Par exemple, Okura Holdings a rapporté à la Bourse de Hong Kong, "le groupe a l'intention de continuer à exploiter toutes ses halles de pachinko à travers le Japon, y compris les cinq halles de pachinko dans les zones sous état d'urgence."
Ils ont également noté: «Malgré le fonctionnement en cours des salles de pachinko du groupe, les administrateurs de la société s'attendent à ce que le trafic client de ces cinq salles de pachinko puisse diminuer de manière significative, entraînant un impact négatif sur le chiffre d'affaires et le bénéfice du groupe avant impôt sur le résultat.»

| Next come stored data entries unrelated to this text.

(* ===== verification/BigArith.v ===== *)
(** * BigArith: the array routines of bigdigits.c compute sums, products and shifts

    Additions, subtractions, products, squares, comparisons, sizes and shifts
    of digit arrays, each with its exact value and with the carry, borrow or
    overflow digit it returns. *)

From stdpp Require Import base list numbers.
From S2P Require Import Prelude BigDigits BigDigitsProps.
Local Open Scope Z_scope.

(** A result array of a routine: its length, its digits, its value. *)
Definition is_num (l : list Z) (n : nat) (x : Z) : Prop := length l = n /\ digits l /\ val l = x.

Lemma is_num_of l : digits l -> is_num l (length l) (val l).
Proof. done. Qed.

Lemma is_num_range l n x : is_num l n x -> 0 <= x < Bpow n.
Proof. intros (<- & H & <-). by apply val_range. Qed.

Lemma is_num_inj l1 l2 n x : is_num l1 n x -> is_num l2 n x -> l1 = l2.
Proof. intros (L1 & D1 & V1) (L2 & D2 & V2). apply val_inj; congruence. Qed.

Lemma is_num_cons d l n x : is_digit d -> is_num l n x -> is_num (d :: l) (S n) (d + 2 ^ 32 * x).
Proof. intros Hd (<- & H & <-). split; [done|]. split; [by constructor|done]. Qed.

Lemma is_num_cons_inv d l n x : is_num (d :: l) (S n) x ->
  is_digit d /\ is_num l n ((x - d) / 2 ^ 32) /\ x = d + 2 ^ 32 * ((x - d) / 2 ^ 32).
Proof.
  intros (L & D & V). inversion D; subst. cbn [val length] in *.
  assert ((d + 2 ^ 32 * val l - d) / 2 ^ 32 = val l) as ->.
  { replace (d + 2 ^ 32 * val l - d) with (val l * 2 ^ 32) by lia. apply Z.div_mul. lia. }
  split; [done|]. split; [split; [lia|done]|lia].
Qed.

Lemma is_num_zeros n : is_num (replicate n 0) n 0.
Proof. split; [apply length_replicate|]. split; [apply digits_replicate0|apply val_replicate0]. Qed.

Lemma is_num_app l1 l2 n1 n2 x1 x2 : is_num l1 n1 x1 -> is_num l2 n2 x2 ->
  is_num (l1 ++ l2) (n1 + n2) (x1 + Bpow n1 * x2).
Proof.
  intros (<- & D1 & <-) (<- & D2 & <-). split; [apply length_app|]. split; [by apply Forall_app|apply val_app].
Qed.

Lemma is_num_eq l n m x y : is_num l n x -> n = m -> x = y -> is_num l m y.
Proof. intros ? <- <-. done. Qed.

(** ** Addition and subtraction *)

Lemma mpAdd_loop_ok u : forall v k, length u = length v -> digits u -> digits v -> 0 <= k <= 1 ->
  let '(w, c) := mpAdd_loop k u v in
  0 <= c <= 1 /\ is_num w (length u) (val u + val v + k - Bpow (length u) * c).
Proof.
  induction u as [|x u IH]; intros [|y v] k HL Hu Hv Hk; try discriminate; cbn [mpAdd_loop].
  - split; [done|]. split; [done|]. split; [constructor|]. cbn [val length]. rewrite Bpow_0. lia.
  - inversion Hu; inversion Hv; subst.
    pose proof (add_carry x k) as E1. pose proof (u32_digit (x + k)) as D1.
    specialize (E1 ltac:(done) ltac:(red; lia)). pose proof (bit01 (u32 (x + k) <? k)) as K1.
    set (w := u32 (x + k)) in *. set (k1 := if w <? k then 1 else 0) in *. clearbody w k1.
    pose proof (add_carry w y D1 ltac:(done)) as E2. pose proof (u32_digit (w + y)) as D2.
    set (w' := u32 (w + y)) in *. clearbody w'.
    assert (exists k2, (if w' <? y then k1 + 1 else k1) = k2 /\ w' + 2 ^ 32 * k2 = x + y + k /\ 0 <= k2 <= 1)
      as (k2 & -> & E3 & K2).
    { destruct (w' <? y); eexists; (split; [reflexivity|]); unfold is_digit in *; lia. }
    specialize (IH v k2 ltac:(by injection HL) ltac:(done) ltac:(done) K2).
    destruct (mpAdd_loop k2 u v) as [ws c]. destruct IH as (C & N).
    split; [done|]. cbn [val length]. rewrite Bpow_S.
    apply (is_num_eq _ _ _ _ _ (is_num_cons w' _ _ _ D2 N)); [done|]. lia.
Qed.

Lemma mpAdd_ok u v : length u = length v -> digits u -> digits v ->
  let '(w, c) := mpAdd u v in
  0 <= c <= 1 /\ is_num w (length u) (val u + val v - Bpow (length u) * c).
Proof.
  intros HL Hu Hv. pose proof (mpAdd_loop_ok u v 0 HL Hu Hv ltac:(lia)) as H.
  unfold mpAdd. destruct (mpAdd_loop 0 u v). by rewrite Z.add_0_r in H.
Qed.

Lemma mpSubtract_loop_ok u : forall v k, length u = length v -> digits u -> digits v -> 0 <= k <= 1 ->
  let '(w, c) := mpSubtract_loop k u v in
  0 <= c <= 1 /\ is_num w (length u) (val u - val v - k + Bpow (length u) * c).
Proof.
  induction u as [|x u IH]; intros [|y v] k HL Hu Hv Hk; try discriminate; cbn [mpSubtract_loop].
  - split; [done|]. split; [done|]. split; [constructor|]. cbn [val length]. rewrite Bpow_0. lia.
  - inversion Hu; inversion Hv; subst.
    pose proof (sub_borrow x k) as E1. pose proof (u32_digit (x - k)) as D1.
    specialize (E1 ltac:(done) ltac:(red; lia)). pose proof (bit01 (MAX_DIGIT - k <? u32 (x - k))) as K1.
    set (w := u32 (x - k)) in *. set (k1 := if MAX_DIGIT - k <? w then 1 else 0) in *. clearbody w k1.
    pose proof (sub_borrow w y D1 ltac:(done)) as E2. pose proof (u32_digit (w - y)) as D2.
    set (w' := u32 (w - y)) in *. clearbody w'.
    assert (exists k2, (if MAX_DIGIT - y <? w' then k1 + 1 else k1) = k2 /\ w' - 2 ^ 32 * k2 = x - y - k /\ 0 <= k2 <= 1)
      as (k2 & -> & E3 & K2).
    { destruct (MAX_DIGIT - y <? w'); eexists; (split; [reflexivity|]); unfold is_digit in *; lia. }
    specialize (IH v k2 ltac:(by injection HL) ltac:(done) ltac:(done) K2).
    destruct (mpSubtract_loop k2 u v) as [ws c]. destruct IH as (C & N).
    split; [done|]. cbn [val length]. rewrite Bpow_S.
    apply (is_num_eq _ _ _ _ _ (is_num_cons w' _ _ _ D2 N)); [done|]. lia.
Qed.

Lemma mpSubtract_ok u v : length u = length v -> digits u -> digits v ->
  let '(w, c) := mpSubtract u v in
  0 <= c <= 1 /\ is_num w (length u) (val u - val v + Bpow (length u) * c).
Proof.
  intros HL Hu Hv. pose proof (mpSubtract_loop_ok u v 0 HL Hu Hv ltac:(lia)) as H.
  unfold mpSubtract. destruct (mpSubtract_loop 0 u v). by rewrite Z.sub_0_r in H.
Qed.

(** ** Product *)

(** x * y + a + b of four digits fits two digits, as [mul_row] accumulates it. *)
Lemma mul_acc_ok x y a b : is_digit x -> is_digit y -> is_digit a -> is_digit b ->
  let '(t0, t1) := spMultiply x y in
  let s0 := u32 (t0 + a) in
  let t1 := if s0 <? a then u32 (t1 + 1) else t1 in
  let r0 := u32 (s0 + b) in
  let t1 := if r0 <? b then u32 (t1 + 1) else t1 in
  is_digit r0 /\ is_digit t1 /\ r0 + 2 ^ 32 * t1 = x * y + a + b.
Proof.
  intros Hx Hy Ha Hb. pose proof (spMultiply_ok x y Hx Hy) as (D0 & D1 & E).
  assert (x * y <= (2 ^ 32 - 1) * (2 ^ 32 - 1)) as P by (unfold is_digit in *; nia).
  generalize dependent (x * y). intros p E P.
  destruct (spMultiply x y) as [t0 t1]. cbn [fst snd] in *. cbv zeta.
  pose proof (add_carry t0 a D0 Ha) as E1. pose proof (u32_digit (t0 + a)) as D2.
  set (s0 := u32 (t0 + a)) in *. clearbody s0.
  pose proof (add_carry s0 b D2 Hb) as E2. pose proof (u32_digit (s0 + b)) as D3.
  set (r0 := u32 (s0 + b)) in *. clearbody r0. unfold is_digit in *.
  destruct (s0 <? a); destruct (r0 <? b); rewrite ?(u32_small (t1 + 1)) by lia;
    rewrite ?(u32_small (t1 + 1 + 1)) by lia; lia.
Qed.

Lemma mul_row_ok u vj : digits u -> is_digit vj -> forall k w1 z w2,
  is_digit k -> digits w1 -> length w1 = length u ->
  exists r, mul_row u vj k (w1 ++ z :: w2) = r ++ w2 /\ is_num r (S (length u)) (val w1 + k + vj * val u).
Proof.
  intros Hu Hv. induction Hu as [|x u Hx Hu IH]; intros k [|y w1] z w2 Hk Hw HL; try discriminate.
  - exists [k]. split; [done|]. split; [done|]. split; [by apply Forall_singleton|]. cbn [val]. lia.
  - inversion Hw; subst. cbn [mul_row app].
    pose proof (mul_acc_ok x vj k y Hx Hv Hk ltac:(done)) as A.
    destruct (spMultiply x vj) as [t0 t1]. cbv zeta in A. destruct A as (D0 & D1 & E).
    destruct (IH (if u32 (u32 (t0 + k) + y) <? y
                  then u32 ((if u32 (t0 + k) <? k then u32 (t1 + 1) else t1) + 1)
                  else if u32 (t0 + k) <? k then u32 (t1 + 1) else t1) w1 z w2) as (r & -> & N);
      [done|done|cbn [length] in HL; lia|].
    eexists (_ :: r). split; [reflexivity|].
    cbn [val length]. apply (is_num_eq _ _ _ _ _ (is_num_cons _ _ _ _ D0 N)); [done|]. lia.
Qed.

Lemma mpMultiply_loop_ok u v : digits u -> digits v -> forall w1 w2,
  digits w1 -> length w1 = length u -> w2 = replicate (length v) 0 ->
  is_num (mpMultiply_loop u v (w1 ++ w2)) (length u + length v) (val w1 + val u * val v).
Proof.
  intros Hu Hv. induction Hv as [|y v Hy Hv IH]; intros w1 w2 Hw HL ->; cbn [mpMultiply_loop length replicate].
  - rewrite app_nil_r. cbn [val]. split; [lia|]. split; [done|lia].
  - assert (exists r, (if y =? 0 then <[length u := 0]> (w1 ++ 0 :: replicate (length v) 0)
                       else mul_row u y 0 (w1 ++ 0 :: replicate (length v) 0)) = r ++ replicate (length v) 0
                      /\ is_num r (S (length u)) (val w1 + y * val u)) as (r & -> & N).
    { destruct (Z.eqb_spec y 0) as [->|].
      - exists (w1 ++ [0]). split.
        + rewrite <- HL, insert_app_r_alt, Nat.sub_diag by lia. by rewrite <- app_assoc.
        + apply (is_num_eq _ _ _ _ _ (is_num_app w1 [0] _ _ _ _ (is_num_of w1 Hw) (is_num_zeros 1))); lia.
      - destruct (mul_row_ok u y Hu Hy 0 w1 0 (replicate (length v) 0)) as (r & -> & N); try done.
        exists r. split; [done|]. apply (is_num_eq _ _ _ _ _ N); [done|lia]. }
    destruct r as [|r0 r]; [destruct N; discriminate|].
    apply is_num_cons_inv in N as (D0 & (L & D & V) & E). cbn [app].
    specialize (IH r (replicate (length v) 0) D L eq_refl).
    apply (is_num_eq _ _ _ _ _ (is_num_cons _ _ _ _ D0 IH)); [lia|].
    cbn [val]. rewrite V. lia.
Qed.

Lemma mpMultiply_ok u v : length u = length v -> digits u -> digits v ->
  is_num (mpMultiply u v) (2 * length u) (val u * val v).
Proof.
  intros HL Hu Hv. unfold mpMultiply.
  replace (2 * length u)%nat with (length u + length v)%nat by lia. rewrite replicate_add.
  pose proof (mpMultiply_loop_ok u v Hu Hv (replicate (length u) 0) _
    (digits_replicate0 _) (length_replicate _ _) eq_refl) as H.
  by rewrite val_replicate0 in H.
Qed.

(** ** Comparison and size *)

Lemma mpCompare_ok a : forall b, length a = length b -> digits a -> digits b ->
  mpCompare a b = Z.sgn (val a - val b).
Proof.
  induction a as [|x a IH]; intros [|y b] HL Ha Hb; try discriminate; [done|].
  inversion Ha; inversion Hb; subst. cbn [mpCompare val]. rewrite IH by (done || by injection HL).
  unfold is_digit in *.
  destruct (Z.sgn_spec (val a - val b)) as [[A ->]|[[A ->]|[A ->]]];
    destruct (Z.sgn_spec (x + 2 ^ 32 * val a - (y + 2 ^ 32 * val b))) as [[C ->]|[[C ->]|[C ->]]];
    cbn [Z.eqb Pos.eqb Z.opp]; try lia;
    destruct (Z.ltb_spec y x); destruct (Z.ltb_spec x y); done || lia.
Qed.

Lemma forallb_zero a : digits a -> forallb (fun d => d =? 0) a = (val a =? 0).
Proof.
  induction 1 as [|x a Hx Ha IH]; cbn [forallb val]; [done|]. rewrite IH. pose proof (val_nonneg a Ha). red in Hx.
  destruct (Z.eqb_spec x 0); destruct (Z.eqb_spec (val a) 0); destruct (Z.eqb_spec (x + 2 ^ 32 * val a) 0); done || lia.
Qed.

Lemma mpIsZero_ok a : digits a -> negb (mpIsZero a =? 0) = (val a =? 0).
Proof.
  intros H. unfold mpIsZero. rewrite forallb_zero by done.
  destruct a; [done|]. by destruct (val _ =? 0).
Qed.

Lemma mpSizeof_spec a : digits a ->
  (mpSizeof a <= length a)%nat /\ val (take (mpSizeof a) a) = val a /\
  (mpSizeof a <> 0%nat -> 0 < nth (mpSizeof a - 1) a 0) /\
  drop (mpSizeof a) a = replicate (length a - mpSizeof a) 0.
Proof.
  induction 1 as [|x a Hx Ha (L & V & P & Z0)]; cbn [mpSizeof]; [by repeat split|]. red in Hx.
  destruct (mpSizeof a) as [|n] eqn:E.
  - rewrite skipn_O, Nat.sub_0_r in Z0. rewrite firstn_O in V. change (0 = val a) in V.
    destruct (Z.eqb_spec x 0) as [->|]; rewrite ?firstn_O, ?skipn_O, ?firstn_cons, ?skipn_cons, ?firstn_O, ?skipn_O;
      cbn [length val nth Nat.sub].
    + split; [lia|]. split; [lia|]. split; [lia|]. cbn [replicate]. f_equal. apply Z0.
    + rewrite Nat.sub_0_r, <- Z0. split; [lia|]. split; [lia|]. split; [lia|done].
  - cbn [length Nat.sub] in *. rewrite firstn_cons, skipn_cons. cbn [val nth].
    rewrite V. split; [lia|]. split; [done|]. split; [|done].
    intros _. specialize (P ltac:(lia)). by rewrite Nat.sub_0_r in P.
Qed.

Lemma nth_zeros n : forall i, nth i (replicate n 0) 0 = 0.
Proof. induction n; intros [|i]; cbn; done || apply IHn. Qed.

Lemma mpSizeof_zero a : digits a -> (mpSizeof a = 0%nat <-> val a = 0).
Proof.
  intros H. destruct (mpSizeof_spec a H) as (L & V & P & _). split.
  - intros E. rewrite <- V, E. done.
  - intros E. destruct (decide (mpSizeof a = 0%nat)) as [|N]; [done|]. specialize (P N).
    apply val_0_zeros in E; [|done]. rewrite E in P.
    rewrite nth_zeros in P. lia.
Qed.

(** The leading digit bounds the value from below. *)
Lemma mpSizeof_bounds a : digits a -> mpSizeof a <> 0%nat ->
  Bpow (mpSizeof a - 1) <= val a < Bpow (mpSizeof a).
Proof.
  intros H N. destruct (mpSizeof_spec a H) as (L & V & P & _). specialize (P N).
  set (n := mpSizeof a) in *. rewrite <- V.
  assert (digits (take n a)) as HT by (by apply Forall_take).
  split.
  - rewrite (val_take_drop (n - 1) (take n a)), length_take.
    assert (drop (n - 1) (take n a) = [nth (n - 1) a 0]) as ->.
    { replace (take n a) with (take (S (n - 1)) a) by (f_equal; lia).
      destruct (nth_lookup_or_length a (n - 1) 0) as [E|]; [|lia].
      rewrite (take_S_r _ _ _ E), drop_app_length' by (rewrite length_take; lia). done. }
    assert (0 <= val (take (n - 1) (take n a))) by (apply val_nonneg; by apply Forall_take).
    rewrite Nat.min_l by lia. cbn [val]. pose proof (Bpow_pos (n - 1)). nia.
  - pose proof (val_range _ HT) as R. rewrite length_take, Nat.min_l in R by lia. lia.
Qed.
Lemma div_step_ok t ww v : is_digit t -> digits ww -> digits v -> length ww = length v -> (2 <= length v)%nat ->
  2 ^ 31 <= nth (length v - 1) v 0 ->
  let W := val ww + Bpow (length v) * t in W < val v * 2 ^ 32 ->
  let '(qj, ww') := div_step t ww v in qj = W / val v /\ is_digit qj /\ is_num ww' (length v) (W mod val v).
Proof.
  intros Ht Hw Hv HL H2 Htop W HW. unfold div_step.
  destruct (top2 ww Hw ltac:(lia)) as (wl & EW & Rw). destruct (top2 v Hv H2) as (vl & EV & Rv).
  rewrite HL in EW, Rw. set (n := length v) in *.
  pose proof (digits_nth ww (n - 1) Hw) as D1. pose proof (digits_nth ww (n - 2) Hw) as D2.
  pose proof (digits_nth v (n - 1) Hv) as D3. pose proof (digits_nth v (n - 2) Hv) as D4.
  set (u1 := nth (n - 1) ww 0) in *. set (u0 := nth (n - 2) ww 0) in *.
  set (v1 := nth (n - 1) v 0) in *. set (v0 := nth (n - 2) v 0) in *. clearbody u1 u0 v1 v0.
  assert (Bpow n = Bpow (n - 2) * 2 ^ 64) as EB.
  { replace n with ((n - 2) + 2)%nat at 1 by lia. rewrite Bpow_add. done. }
  pose proof (Bpow_pos (n - 2)) as PP. set (P := Bpow (n - 2)) in *. clearbody P.
  set (U := t * 2 ^ 64 + u1 * 2 ^ 32 + u0). set (V2 := v1 * 2 ^ 32 + v0).
  assert (W = wl + P * U) as EWU by (unfold W, U; rewrite EW, EB; ring).
  assert (val v = vl + P * V2) as EVV by (unfold V2; rewrite EV; ring).
  assert (0 <= W) as W0 by (unfold is_digit, W, U in *; nia).
  assert (t * 2 ^ 32 + u1 <= v1 * 2 ^ 32 + v0) as HT.
  { apply Z.lt_succ_r. fold V2. apply (Z.mul_lt_mono_pos_r (P * 2 ^ 32)); [lia|].
    assert ((t * 2 ^ 32 + u1) * (P * 2 ^ 32) <= W) by (rewrite EWU; unfold U; red in D2; nia).
    assert (val v * 2 ^ 32 <= Z.succ V2 * (P * 2 ^ 32)) by (rewrite EVV; unfold Z.succ; nia). lia. }
  rewrite (div_qhat_ok t u1 u0 v1 v0) by (done || red in D3; lia).
  fold U V2. set (q := Z.min (2 ^ 32 - 1) (U / V2)).
  destruct (qhat_bounds P W (val v) U V2 wl vl q) as (Rq & B1 & B2); try done;
    [unfold V2; red in D4; lia|unfold is_digit, U in *; lia|].
  pose proof (val_range v Hv) as RV. fold n in RV. assert (val v <> 0) as NV by nia.
  pose proof (mpMultSub_ok t ww v q Ht Rq Hw Hv HL) as M. cbv zeta in M. rewrite HL in M. fold n in M.
  replace (t * Bpow n + val ww - q * val v) with (W - q * val v) in M by (unfold W; ring).
  specialize (M ltac:(lia)). destruct (mpMultSub t ww v q) as [w' o]. destruct M as (-> & N).
  destruct (Z.leb_spec 0 (W - q * val v)) as [L|L].
  - split; [apply Z.div_unique with (W - q * val v); [left; lia|lia]|]. split; [done|].
    apply (is_num_eq _ _ _ _ _ N); [done|]. apply Z.mod_unique with q; [left; lia|lia].
  - assert (0 < q) as Pq by nia. rewrite u32_small by lia.
    assert (q - 1 = W / val v) as -> by (apply Z.div_unique with (W - q * val v + val v); [left; lia|ring]).
    split; [done|]. split; [split; [apply Z.div_pos; lia|apply Z.div_lt_upper_bound; lia]|].
    destruct N as (LN & DN & VN). pose proof (mpAdd_ok w' v ltac:(lia) DN Hv) as A.
    destruct (mpAdd w' v) as [a c]. destruct A as (C & A). rewrite LN, VN in A. cbn [fst].
    pose proof (is_num_range _ _ _ A) as RA.
    assert (c = 1) by (destruct (Z.eq_dec c 0) as [->|]; lia). subst c.
    apply (is_num_eq _ _ _ _ _ A); [done|]. apply Z.mod_unique with (q - 1); [left; lia|lia].
Qed.
Lemma bits_below_spec E c : forall i, 0 <= i ->
  exists rem, (E mod 2 ^ i) * 2 ^ Z.of_nat c = bits_below E c i * 2 ^ i + rem /\ 0 <= rem < 2 ^ i.
Proof.
  induction c as [|c IH]; intros i Hi; cbn [bits_below].
  - exists (E mod 2 ^ i). rewrite Z.pow_0_r. split; [lia|]. apply Z.mod_pos_bound. apply Z.pow_pos_nonneg; lia.
  - destruct (Z.ltb_spec (i - 1) 0) as [L|L].
    + assert (i = 0) as -> by lia. exists 0. rewrite Z.pow_0_r, Z.mod_1_r.
      assert (forall c j, j < 0 -> bits_below E c j = 0) as Z0.
      { clear. induction c as [|c IH]; intros j Hj; cbn [bits_below]; [done|].
        destruct (Z.ltb_spec (j - 1) 0); [|lia]. rewrite IH by lia. lia. }
      rewrite Z0 by lia. lia.
    + destruct (IH (i - 1) L) as (rem & Er & Rr). exists (2 * rem).
      assert (2 ^ i = 2 * 2 ^ (i - 1)) as EP by (rewrite <- Z.pow_succ_r by lia; f_equal; lia).
      assert (E mod 2 ^ i = Z.b2z (Z.testbit E (i - 1)) * 2 ^ (i - 1) + E mod 2 ^ (i - 1)) as EM.
      { rewrite Z.testbit_spec' by lia. rewrite EP, (Z.mul_comm 2), Z.rem_mul_r by lia. lia. }
      rewrite EM, Nat2Z.inj_succ, Z.pow_succ_r, EP by lia. split; [|lia].
      set (F := bits_below E c (i - 1)) in *. set (t := Z.b2z _) in *.
      replace ((t * 2 ^ (i - 1) + E mod 2 ^ (i - 1)) * (2 * 2 ^ Z.of_nat c))
        with (t * 2 ^ Z.of_nat c * (2 * 2 ^ (i - 1)) + 2 * (E mod 2 ^ (i - 1) * 2 ^ Z.of_nat c)) by ring.
      rewrite Er. ring.
Qed.

Lemma ISODD_odd x : ISODD x = Z.odd x.
Proof.
  unfold ISODD. change 1 with (2 ^ 0). rewrite land_pow2, Z.bit0_odd by lia. by destruct (Z.odd x).
Qed.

Sur le marché très fragmenté du pachinko, diverses petites entreprises ont adopté des positions divergentes sur la crise des coronavirus, invitant parfois la critique publique. Par exemple, les médias sociaux japonais regorgent de photos de joueurs de pachinko passionnés qui font la queue devant les salons ouverts sans aucun signe de distanciation sociale ou d'autres mesures préventives.
De l'autre côté de la médaille, le gouvernement Abe a jusqu'à présent refusé toutes les propositions visant à compenser les pertes subies par les fermetures volontaires de Covid-19. Beaucoup de petites entreprises de pachinko étaient à peine au-dessus du niveau de la faillite avant même que la dernière crise n'éclate.